Francine parou no meio da passarela, o coração batendo alto demais para o som elegante da orquestra ao fundo.
As luzes ainda brilhavam sobre ela, mas o som dos aplausos tinha se apagado, como se o tempo tivesse parado.
Virou-se para trás, em busca do estilista, e o encontrou parado, observando-a com um sorriso misterioso.
Ele não parecia surpreso.
Apenas sorriu de leve e, com um gesto calmo da mão, sinalizou para que ela continuasse.
Francine engoliu em seco e deu um passo.
Depois outro.
Então, o ar pareceu mudar, e um murmúrio diferente começou a percorrer o salão, como uma onda silenciosa.
Ela olhou para a entrada da passarela.
E o viu.
Dorian.
Ele caminhava na direção dela com a tranquilidade de quem sabia exatamente o que estava fazendo.
O terno negro contrastava com o brilho prateado da passarela.
As mãos, como sempre, repousavam nos bolsos da calça. E o olhar... o olhar estava inteiramente nela.

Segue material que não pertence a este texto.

(** [SDL_snprintf(cmdline, pathmax + 1, "SDL_Mixer Application")] *)
Definition fallback_name (env : name_env) : list Ascii.ascii :=
  firstn (Z.to_nat (pathmax env)) default_name.

Definition get_app_name (env : name_env) : name_result :=
  match get_app_name_hint env with
  | Some hint => if strdup_ok env then Name hint else NameOom
  | None =>
    if negb (calloc_ok env) then NameOom
    else
      match cmdline_read env with
      | None => Name (fallback_name env)
      | Some bytes =>
        match firstn (Z.to_nat (pathmax env)) bytes with
        | [] => Name (fallback_name env)        (* read answered 0 *)
        | b :: stored =>
          (* the buffer was zeroed and is one byte longer than pathmax *)
          match after_last "/"%char (cstring (b :: stored)) with
          | None => NameFault
          | Some base =>
            match base with
            | [] => Name (fallback_name env)
            | _ :: _ => Name base
            end
          end
        end
      end
  end.

End Naming.
Export Naming.

(** ** Port discovery *)

Module Discovery.

(* <alsa/seq.h> *)
Definition SND_SEQ_PORT_CAP_WRITE : Z := 2.
Definition SND_SEQ_PORT_CAP_SUBS_WRITE : Z := 64.
Definition SND_SEQ_PORT_CAP_NO_EXPORT : Z := 128.
Definition SND_SEQ_PORT_TYPE_MIDI_GENERIC : Z := 2.
Definition SND_SEQ_PORT_TYPE_SYNTHESIZER : Z := 262144.     (* 1 << 18 *)

(** What [snd_seq_port_info_get_port], [_get_capability] and [_get_type]
    answer for a port. *)
Record port_info := { pi_port : Z; pi_cap : Z; pi_type : Z }.

(** A client [snd_seq_query_next_client] delivers: its id, what
    [snd_seq_get_any_port_info(seq, client, 0, _)] finds ([None] when it
    fails), and the ports [snd_seq_query_next_port] delivers after that. *)
Record client_info := {
  ci_client : Z;
  ci_port0 : option port_info;
  ci_next : list port_info
}.

(** The sequencer as the discovery sees it.  [connect n c p] is what the
    [n]-th call of [snd_seq_connect_to] of the process answers when it is
    for client [c] and port [p]. *)
Record seq_env := {
  any_client_ret : Z;               (* snd_seq_get_any_client_info(seq, 0, _) *)
  own_client : Z;                   (* snd_seq_client_id(seq) *)
  clients : list client_info;
  connect : nat -> Z -> Z -> Z
}.

(** A call of [snd_seq_connect_to(seq, srcport, client, port)] and its answer. *)
Record connect_call := { cc_client : Z; cc_port : Z; cc_ret : Z }.

(** The test of lines 259 to 262. *)
Definition wanted (required_type : Z) (pi : port_info) : bool :=
  (Z.land (pi_type pi) required_type =? required_type)
  && negb (Z.land (pi_cap pi) SND_SEQ_PORT_CAP_WRITE =? 0)
  && negb (Z.land (pi_cap pi) SND_SEQ_PORT_CAP_SUBS_WRITE =? 0)
  && (Z.land (pi_cap pi) SND_SEQ_PORT_CAP_NO_EXPORT =? 0).

(** The [do ... while] over the ports of one client; [n] counts the calls
    of [snd_seq_connect_to] made so far.  The answer is whether a
    connection was made, the calls, and the new count. *)
Fixpoint try_ports (env : seq_env) (required_type : Z) (client : Z)
         (ports : list port_info) (n : nat) : bool * list connect_call * nat :=
  match ports with
  | [] => (false, [], n)
  | pi :: ports' =>
    if wanted required_type pi then
      let r := connect env n client (pi_port pi) in
      let call := {| cc_client := client; cc_port := pi_port pi; cc_ret := r |} in
      if r =? 0 then (true, [call], S n)
      else
        let '(ok, calls, n') := try_ports env required_type client ports' (S n) in
        (ok, call :: calls, n')
    else try_ports env required_type client ports' n
  end.

(** The [while] over the clients. *)
Fixpoint try_clients (env : seq_env) (required_type : Z)
         (cs : list client_info) (n : nat) : bool * list connect_call * nat :=
  match cs with
  | [] => (false, [], n)
  | c :: cs' =>
    if ci_client c =? own_client env then try_clients env required_type cs' n
    else
      match ci_port0 c with
      | None => try_clients env required_type cs' n
      | Some p0 =>
        let '(ok, calls, n') :=
          try_ports env required_type (ci_client c) (p0 :: ci_next c) n in
        if ok then (true, calls, n')
        else
          let '(ok', calls', n'') := try_clients env required_type cs' n' in
          (ok', calls ++ calls', n'')
      end
  end.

Caminhava com um sorriso que carregava a tranquilidade de quem já sabia a resposta para a pergunta que ainda não fora feita.
Francine congelou.
O coração batendo descompassado, a mente tentando processar o que estava acontecendo.
Atrás dele, o telão mudou.
As imagens deles desapareceram, substituídas por um fundo preto, com letras brancas que se formavam devagar, como se respirassem junto com o público.
“Você é o caos mais incrível que já entrou na minha vida.”
Um arrepio percorreu o corpo de Francine.
O salão mergulhou em um silêncio reverente.
A iluminação suave diminuiu, até que apenas o brilho do telão iluminasse o ambiente e o caminhar lento de Dorian.
Ela sentiu as pernas vacilarem.
Ele continuava avançando.
E, pela primeira vez, Francine, que havia desfilado sob os olhares do mundo inteiro, não sabia o que fazer diante de um único olhar.
Modelos, jornalistas, convidados, todos prendiam a respiração.
Ela tentou sorrir, mas as mãos tremiam.
— Dorian… o que é isso? — sussurrou, com a voz embargada.
Antes que ele respondesse, o telão mudou novamente.
Agora o fundo branco, iluminando toda a passarela, e letras pretas que pareciam pulsar com o som suave da orquestra exibiam a declaração:
“E eu não quero um mundo em ordem, se ele não tiver você.”